◆ **Activity**: Starting with the line that contains "set (m := fold_left", write out each line through the end of the listing, unchanged. Output nothing else.

◆ **Source material**:
(** C2, as the code has it: a returned scale_up recommends
    int(max_load / threshold * 1.1) and a returned scale_down
    int(avg_load / threshold * 1.2), where the quotient and the product are
    the rounded binary64 ones and int() truncates toward zero; nothing is
    returned when the threshold is zero in scale_up or int() refuses the
    buffered value. *)
Theorem recommended_capacity_is_int (np_mean : list float -> float)
    (f : list ForecastPoint) (cap thr : float) :
  f <> [] -> (0 <? cap) = true ->
  exists max_load,
    py_max (map predicted_load f) = Ok max_load /\
    let avg_load := np_mean (map predicted_load f) in
    match get_recommendations np_mean f cap thr with
    | Ok (Data r) =>
        (action r = scale_up ->
           exists n, py_int (max_load / thr * 1.1) = Ok n /\
                     recommended_capacity r = Whole n) /\
        (action r = scale_down ->
           exists n, py_int (avg_load / thr * 1.2) = Ok n /\
                     recommended_capacity r = Whole n)
    | Ok (ErrorReply _) => False
    | Raise e =>
        ((thr =? 0) = true /\ e = ZeroDivisionError) \/
        py_int (max_load / thr * 1.1) = Raise e \/
        py_int (avg_load / thr * 1.2) = Raise e
    end.
Proof.
  intros Hf Hcap.
  destruct f as [|p f]; [congruence|].
  exists (fold_left max2 (map predicted_load f) (predicted_load p)).
  split; [reflexivity|].
  cbv zeta. unfold_advisor p f.
  set (m := fold_left max2 _ _). set (avg := np_mean _).
  destruct (ge _ thr).
  - unfold truediv. destruct (thr =? 0) eqn:E0; cbn [bind].
    + left. split; reflexivity.
    + destruct (py_int (m / thr * 1.1)) as [n|e] eqn:Eint; cbn [bind].
      * cbn [action recommended_capacity].
        split; [intros _; exists n; split; reflexivity | discriminate].
      * right. left. reflexivity.
  - destruct (lt _ 0.3).
    + destruct (py_int (avg / thr * 1.2)) as [n|e] eqn:Eint; cbn [bind].
      * cbn [action recommended_capacity].
        split; [discriminate | intros _; exists n; split; reflexivity].
      * right. right. reflexivity.
    + cbn [bind action]. split; discriminate.
Qed.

◆ **Response for this exercise**:
  set (m := fold_left max2 _ _). set (avg := np_mean _).
  destruct (ge _ thr).
  - unfold truediv. destruct (thr =? 0) eqn:E0; cbn [bind].
    + left. split; reflexivity.
    + destruct (py_int (m / thr * 1.1)) as [n|e] eqn:Eint; cbn [bind].
      * cbn [action recommended_capacity].
        split; [intros _; exists n; split; reflexivity | discriminate].
      * right. left. reflexivity.
  - destruct (lt _ 0.3).
    + destruct (py_int (avg / thr * 1.2)) as [n|e] eqn:Eint; cbn [bind].
      * cbn [action recommended_capacity].
        split; [discriminate | intros _; exists n; split; reflexivity].
      * right. right. reflexivity.
    + cbn [bind action]. split; discriminate.
Qed.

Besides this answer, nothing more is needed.